I happen to know this gigantic man-child personally, and I must say, I'm thoroughly unimpressed.
Under a bulky exterior lies a harmless imbecile, who one time porked a fat lesbian, resulting in a pregnancy scare in college. At the end of the story, it turns out it was either gas or a yeast infection and she only put up with him was to get revenge or something. Nevertheless, the dirty happened. They porked. The woman was panting heavily, and the sweat dripped off her brow like the fat draining out of a hamburger roasting on the George Foreman Grill. Then the sweat began to soak through the ass area of her aqua blue pantyhose, making a stain across her ass that was precisely in the shape of the continent of Africa.
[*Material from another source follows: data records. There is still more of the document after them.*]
(** [BoneNode].  The component renders itself for the child bones; [fuel]
    bounds the depth of the rendering, [None] stands for a rendering that
    does not end within it. *)
Fixpoint BoneNode `{Three} (fuel : nat) (allBones : list ModelBone)
    (textureMap : bool) (textureSize : vec2)
    (animation : option AnimationDefinition) (time : number)
    (uvScale : number) (parentPivot : vec3) (bone : ModelBone) : option Group :=
  match fuel with
  | O => None
  | S fuel' =>
    let '(animRot, animPos) := animatedPose animation (name bone) time in
    let rel := vsub (bone_pivot bone) parentPivot in
    let baseRot := default zero3 (bone_rotation bone) in
    let finalRot := degToRad3 (vadd baseRot animRot) in
    let finalPos := vscale (vadd rel animPos) SCALE_FACTOR in
    let children :=
      List.filter (fun b => bool_decide (parent b = Some (name bone))) allBones in
    groups ← mapM (BoneNode fuel' allBones textureMap textureSize animation
                            time uvScale (bone_pivot bone)) children;
    Some {| group_position := finalPos;
            group_rotation := finalRot;
            group_meshes :=
              map (fun cube => CustomBoxMesh cube (bone_pivot bone) textureMap
                                 textureSize false uvScale) (cubes bone);
            group_children := groups |}
  end.

(** [rootBones] of [EntityRenderer]:
    [!b.parent || !bones.find(p => p.name === b.parent)]. *)
Definition rootBones (bones : list ModelBone) : list ModelBone :=
  List.filter (fun b =>
    negb (truthyOpt (parent b))
    || negb (bool_decide (is_Some (getBone bones (default "" (parent b))))))
    bones.

(** [EntityRenderer], for the animation and the time of its state: nothing
    is rendered without model data (the outer [None]); the inner [None]
    stands for a rendering that does not end within [fuel]. *)
Definition EntityRenderer `{Three} (fuel : nat) (model : MinecraftModel)
    (textureMap : bool) (animation : option AnimationDefinition)
    (time : number) (uvScale : number) : option (option (list Group)) :=
  match bedrockData model with
  | None => None
  | Some data =>
    let textureSize := default (num 64, num 64) (texture_size data) in
    Some (mapM (BoneNode fuel (bones data) textureMap textureSize animation
                         time uvScale zero3)
               (rootBones (bones data)))
  end.

(** ** Exporter: the scene of the generic export ([createModelScene])

    The bones of the model as groups; block models are not part of the
    model here.  The material colour [cube.color || 0xffffff] is white,
    written as the viewer writes it. *)
Definition sceneMesh `{Three} (bone : ModelBone) (cube : ModelCube) : Mesh :=
  let c := vsub (vadd (origin cube) (vhalf (size cube))) (bone_pivot bone) in
  {| mesh_position := vscale c SCALE_FACTOR;
     mesh_rotation :=
       match rotation cube with Some r => degToRad3 r | None => zero3 end;
     mesh_size := vscale (size cube) SCALE_FACTOR;
     mesh_color := colorOr (color cube) "#ffffff";
     mesh_uv := [] |}.

Fixpoint buildBone `{Three} (fuel : nat) (bones : list ModelBone)
    (parentPivot : vec3) (bone : ModelBone) : option Group :=
  match fuel with
  | O => None
  | S fuel' =>
    let children :=
      List.filter (fun b => bool_decide (parent b = Some (name bone))) bones in
    groups ← mapM (buildBone fuel' bones (bone_pivot bone)) children;
    Some {| group_position := vsub (bone_pivot bone) parentPivot;
            group_rotation :=
              match bone_rotation bone with
              | Some r => degToRad3 r | None => zero3 end;
            group_meshes := map (sceneMesh bone) (cubes bone);
            group_children := groups |}
  end.

Definition createModelScene `{Three} (fuel : nat) (model : MinecraftModel) :
  option (list Group) :=
  match bedrockData model with
  | None => Some []
  | Some data =>
    let roots := List.filter isRoot (bones data) in
    mapM (buildBone fuel (bones data) zero3) roots
  end.

(** The groups of a scene with their positions multiplied by [k]; the
    meshes stay as they are. *)
Fixpoint scaleGroups (k : number) (g : Group) : Group :=
  {| group_position := vscale (group_position g) k;
     group_rotation := group_rotation g;
     group_meshes := group_meshes g;
     group_children := map (scaleGroups k) (group_children g) |}.
(** ** What is placed where

    The outline of a group of a scene, or of a node of the model file: its
    position, the positions and sizes of its boxes, and the outlines of
    the groups, or bone nodes, below it.  The outline of a node is taken
    in the units of the scene, [SCALE_FACTOR] to one unit of the file; the
    attachments of a node, which no scene shows, have no part in it. *)
Inductive Outline := mkOutline {
  placed_at : vec3;
  placed_boxes : list (vec3 * vec3);
  placed_below : list Outline
}.

Fixpoint groupOutline (g : Group) : Outline :=
  {| placed_at := group_position g;
     placed_boxes :=
       map (fun m => (mesh_position m, mesh_size m)) (group_meshes g);
     placed_below := map groupOutline (group_children g) |}.

Definition boxOutline (c : HytaleNode) : vec3 * vec3 :=
  (vscale (position c) SCALE_FACTOR,
   vscale (default one3 (settings_size (settings (shape c)))) SCALE_FACTOR).

Fixpoint nodeOutline (n : HytaleNode) : Outline :=
  {| placed_at := vscale (position n) SCALE_FACTOR;
     placed_boxes :=
       flat_map (fun c => if isGeometry c then [boxOutline c] else [])
                (children n);
     placed_below :=
       flat_map (fun c => if isGeometry c || isAttachment c then []
                          else [nodeOutline c])
                (children n) |}.

(** The names of the nodes of a file that stand for bones: the nodes that
    are neither boxes nor attachments, in the order of the file. *)
Definition isBoneNode (n : HytaleNode) : bool :=
  negb (isGeometry n) && negb (isAttachment n).

Definition boneNodeNames (nodes : list HytaleNode) : list string :=
  map node_name (List.filter isBoneNode (flat_map preorder nodes)).

(** ** App: deleting a bone

    [handleDeleteBone]: [newBones.splice(index, 1)] on a copy of the bones
    of an entity model; any other model is returned as it is. *)
Definition handleDeleteBone (index : nat) (prevModel : MinecraftModel) :
  MinecraftModel :=
  match type prevModel, bedrockData prevModel with
  | ENTITY, Some data =>
    set_bedrockData prevModel
      (Some (set_bones data (delete index (bones data))))
  | _, _ => prevModel
  end.
(** [x] is the bone [b] or lies below it: following the parent references
    from [x] leads to [b]. *)
Definition atOrBelow (bones : list ModelBone) (b x : ModelBone) : Prop :=
  ∃ k, ancestor bones k x = Some b.
(** The bone "pelvis" of [chainBones], the parent of "head". *)
Definition pelvisBone : ModelBone :=
  {| name := "pelvis"; parent := Some "root";
     bone_pivot := (num 0, num 12, num 0);
     bone_rotation := Some (num 30, num 0, num 0);
     cubes := [plainCube (-4, 12, -2) (8, 12, 4)]; attachments := None |}.

(** ** Exporter: the animation files

    The [.blockyanim] object [exportHytaleModel] writes for one animation
    of the model.  Times are converted from seconds to ticks of 1/20 s. *)

Record PositionFrame := {
  pf_time : Z;
  pf_delta : vec3;
  pf_interpolationType : string
}.

Record OrientationFrame := {
  of_time : Z;
  of_delta : Quaternion;
  of_interpolationType : string
}.

Record NodeAnimation := {
  track_position : list PositionFrame;
  track_orientation : list OrientationFrame;
  shapeStretch : list PositionFrame;
  shapeVisible : list PositionFrame;
  shapeUvOffset : list PositionFrame
}.

Record HytaleAnimation := {
  duration : Z;
  holdLastKeyframe : bool;
  nodeAnimations : gmap string NodeAnimation;
  formatVersion : Z
}.

(** [Math.ceil(time * 20)] *)
Definition toTicks (time : number) : Z := Math_ceil (time * num 20)%Qc.

(** [x || d] for a number that may be missing. *)
Definition numberOr (x : option number) (d : number) : number :=
  match x with
  | Some v => if decide (v = num 0) then d else v
  | None => d
  end.

Definition positionFrame (entry : number * KeyframeValue) : PositionFrame :=
  let v := keyVector entry.2 in
  {| pf_time := toTicks entry.1; pf_delta := v;
     pf_interpolationType := "smooth" |}.

Definition orientationFrame `{Three} (entry : number * KeyframeValue) :
  OrientationFrame :=
  let v := keyVector entry.2 in
  {| of_time := toTicks entry.1;
     of_delta := eulerToQuaternion v.1.1 v.1.2 v.2;
     of_interpolationType := "smooth" |}.

Definition nodeAnimation `{Three} (boneData : AnimationBoneData) : NodeAnimation :=
  {| track_position :=
       match anim_position boneData with
       | Some ch => map positionFrame ch | None => [] end;
     track_orientation :=
       match anim_rotation boneData with
       | Some ch => map orientationFrame ch | None => [] end;
     shapeStretch := []; shapeVisible := []; shapeUvOffset := [] |}.

Definition exportAnimation `{Three} (animDef : AnimationDefinition) :
  HytaleAnimation :=
  {| duration := toTicks (numberOr (animation_length animDef) (num 1));
     holdLastKeyframe := default false (anim_loop animDef);
     nodeAnimations :=
       match anim_bones animDef with
       | Some bs => nodeAnimation <$> bs | None => ∅ end;
     formatVersion := 1 |}.

(** An animation of one second that moves and turns the bone "pelvis". *)
Definition swayAnimation : AnimationDefinition :=
  {| anim_loop := Some true;
     animation_length := Some (num 2);
     anim_bones :=
       Some {[ "pelvis" :=
               {| anim_rotation := Some walkChannel;
                  anim_position := Some walkChannel;
                  anim_scale := None |} ]} |}.
(** ** geminiService.ts: animations as lists

    The language model is sent the animations of the current model, and
    answers with animations, as lists of entries in place of objects keyed
    by name: [animationsMapToList] makes the lists, [parseResponseAnimations]
    makes the objects again.  Both copy the keys of a channel, the
    timestamps, as strings, so a channel is here the object itself, a map
    from timestamp strings to keyframes. *)
Module Gemini.

Record BoneData := {
  rotation : option (gmap string KeyframeValue);
  position : option (gmap string KeyframeValue);
  scale : option (gmap string KeyframeValue)
}.

Record Animation := {
  loop : option bool;
  animation_length : option number;
  bones : option (gmap string BoneData)
}.

Record Keyframe := { time : string; value : KeyframeValue }.

Record BoneEntry := {
  bone_name : string;
  rotationList : option (list Keyframe);
  positionList : option (list Keyframe)
}.

Record AnimationEntry := {
  name : string;
  entry_loop : option bool;
  entry_length : option number;
  bonesList : list BoneEntry
}.

(** The object [{ list: ... }]. *)
Record AnimationsList := { list_ : option (list AnimationEntry) }.

(** [Object.entries(channel).map(([t, v]) => ({ time: t, value: v }))] *)
Definition keyframeList (channel : gmap string KeyframeValue) : list Keyframe :=
  (fun e => {| time := e.1; value := e.2 |}) <$> map_to_list channel.

Definition boneEntry (e : string * BoneData) : BoneEntry :=
  {| bone_name := e.1;
     rotationList := keyframeList <$> rotation e.2;
     positionList := keyframeList <$> position e.2 |}.

Definition animationEntry (e : string * Animation) : AnimationEntry :=
  {| name := e.1;
     entry_loop := loop e.2;
     entry_length := animation_length e.2;
     bonesList :=
       match bones e.2 with
       | Some bs => boneEntry <$> map_to_list bs
       | None => []
       end |}.

Definition animationsMapToList (animations : option (gmap string Animation)) :
  option AnimationsList :=
  match animations with
  | None => None
  | Some animations =>
    Some {| list_ := Some (animationEntry <$> map_to_list animations) |}
  end.

(** The map filled from a list of keyframes, or nothing if it stays
    empty: [Object.keys(map).length ? map : undefined]. *)
Definition channelMap (keyframes : option (list Keyframe)) :
  option (gmap string KeyframeValue) :=
  let m := foldl (fun acc k => <[time k := value k]> acc) ∅
                 (default [] keyframes) in
  match map_to_list m with
  | [] => None
  | _ => Some m
  end.

Definition parsedBone (b : BoneEntry) : BoneData :=
  {| rotation := channelMap (rotationList b);
     position := channelMap (positionList b);
     scale := None |}.

Definition parsedAnimation (anim : AnimationEntry) : Animation :=
  {| loop := entry_loop anim;
     animation_length := entry_length anim;
     bones :=
       Some (foldl (fun bones b => <[bone_name b := parsedBone b]> bones) ∅
                   (bonesList anim)) |}.

Definition parseResponseAnimations (animationsList : option AnimationsList) :
  option (gmap string Animation) :=
  match animationsList with
  | Some {| list_ := Some l |} =>
    Some (foldl (fun animations anim =>
                   <[name anim := parsedAnimation anim]> animations) ∅ l)
  | _ => None
  end.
They porked in every imaginable position, using every piece of college paraphernalia, every football prop and bong some creative, hideous way. At one point he had an entire rolled up yoga mat up the fat lady’s butt, making it look like Africa on a stick! (An image I have only begun to scour from my brain with a heavy dose of bashing my skull into the living room wall repeatedly) For the most part, I don't think Yves regrets the whole ordeal one bit.
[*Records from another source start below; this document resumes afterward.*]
(** X17: without an output prefix the clean-up of the files is idempotent:
    after a run that succeeded, a second run that succeeds leaves every
    file reading as the first run left it, also when the command line
    names a file more than once; provided a written file reads back as
    written and a write leaves the other files alone. *)
Theorem cleaning_in_place_twice args files files' files'' filename :
  written_files_read_back → writing_touches_one_file →
  output_filename_prefix args = None →
  main args files = (Some (), files') →
  main args files' = (Some (), files'') →
  features_of_file filename files'' = features_of_file filename files'.
Proof.
  intros Hback Hone Hprefix Hfirst Hsecond.
  assert (Hnames : output_filename args <$> input_filenames args
                   = input_filenames args).
  { unfold output_filename. rewrite Hprefix. apply list_fmap_id. }
  apply main_success_inv in Hfirst as (fcs & Hread & Hfirst).
  apply main_success_inv in Hsecond as (fcs' & Hread' & Hsecond).
  rewrite Hnames in Hfirst, Hsecond.
  set (out := remove_features_not_referenced_by_topologies fcs false) in *.
  assert (Hlen : length (input_filenames args) = length out).
  { unfold out. rewrite remove_features_filter, length_map.
    by eapply Forall2_length. }
  assert (Hfun : ∀ name fc fc',
            (name, fc) ∈ zip (input_filenames args) out →
            (name, fc') ∈ zip (input_filenames args) out → fc = fc').
  { assert (Hby_name : ∀ name fc,
              (name, fc) ∈ zip (input_filenames args) out →
              ∃ read, features_of_file name files = Some read
                      ∧ fc = filter (λ f, get_feature_id f
                                          ∈ feature_ids_to_keep fcs) read).
    { intros name fc Hin.
      apply elem_of_lookup_zip_with_1 in Hin
        as (i & name' & fc_i & [= <- <-] & Hname & Hfc).
      unfold out in Hfc.
      rewrite remove_features_filter, list_lookup_fmap in Hfc.
      destruct (fcs !! i) as [read|] eqn:Hi; [|done].
      injection Hfc as <-. exists read. split; [|done].
      by apply (Forall2_lookup_lr _ _ _ i name read Hread). }
    intros name fc fc' Hin Hin'.
    destruct (Hby_name _ _ Hin) as (read & Hr & ->).
    destruct (Hby_name _ _ Hin') as (read' & Hr' & ->). congruence. }
  destruct (write_all_reads _ _ _ Hback Hone Hfun Hfirst) as [Hin1 _].
  assert (fcs' = out) as ->.
  { apply (inj Some).
    rewrite <- (mapM_Some_2 _ _ _ Hread'). apply mapM_Some_2.
    apply Forall2_same_length_lookup_2; [done|].
    intros i name fc Hname Hfc. apply Hin1.
    by apply (elem_of_lookup_zip_with_2 pair _ _ name fc (name, fc) i). }
  unfold out in Hsecond. rewrite remove_features_twice in Hsecond.
  fold out in Hsecond.
  destruct (write_all_reads _ _ _ Hback Hone Hfun Hsecond) as [Hin2 Hout2].
  destruct (decide (filename ∈ input_filenames args)) as [Hin|Hnotin].
  - apply list_elem_of_lookup in Hin as [i Hi].
    destruct (lookup_lt_is_Some_2 out i) as [fc Hfc].
    { rewrite <- Hlen. by eapply lookup_lt_Some. }
    assert (Hzip : (filename, fc) ∈ zip (input_filenames args) out)
      by by apply (elem_of_lookup_zip_with_2 pair _ _ filename fc
                     (filename, fc) i).
    by rewrite (Hin1 _ _ Hzip), (Hin2 _ _ Hzip).
  - apply Hout2. rewrite fst_zip by lia. done.
Qed.

End main_properties.

(** ** The files of the scenario *)

#[local] Existing Instance Scenario.files_in_a_map.

Lemma map_files_read_back :
  written_files_read_back (Files := gmap string (list Feature)).
Proof. intros fc name files files' [= <-]. apply lookup_insert_eq. Qed.

Lemma map_files_touch_one_file :
  writing_touches_one_file (Files := gmap string (list Feature)).
Proof.
  intros fc name files files' other [= <-] Hne. by apply lookup_insert_ne.
Qed.

Lemma cleaning_in_place_twice_witness :
  let once := (main Scenario.in_place Scenario.files).2 in
  let twice := (main Scenario.in_place once).2 in
  features_of_file "b.gpml" twice = features_of_file "b.gpml" once.
Proof.
  intros once twice.
  apply (cleaning_in_place_twice Scenario.in_place Scenario.files once twice).
  - apply map_files_read_back.
  - apply map_files_touch_one_file.
  - reflexivity.
  - reflexivity.
  - reflexivity.
Defined.

Lemma main_touches_output_files_only_witness :
  features_of_file "b.gpml" (main Scenario.prefixed Scenario.files).2
  = features_of_file "b.gpml" Scenario.files.
Proof.
  apply (main_touches_output_files_only Scenario.prefixed).
  - apply map_files_touch_one_file.
  - reflexivity.
  - by_evaluation.
Defined.

Lemma unreadable_input_writes_nothing_witness :
  let args := {| output_filename_prefix := None;
                 input_filenames := ["a.gpml"; "missing.gpml"] |} in
  main args Scenario.files = (None, Scenario.files)
  ∧ exit_status args Scenario.files = 1.
Proof.
  intros args. apply (unreadable_input_writes_nothing args _ "missing.gpml").
  - apply list_elem_of_further, list_elem_of_here.
  - reflexivity.
Defined.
So to anybody who ever sees this clumsy ape of a man hobbling or driving down the street, (he shouldn't be hard to spot, he's about 6'8" and he has a purple cast on his leg, seeming to only proclaim his "alleged" homosexuality to the world and his borrowed '87 Nissan butt-mobile is also a blinding shade of mauve) I can only give you one piece of advice: run. Run far away as fast as you can and never look back because you may be next.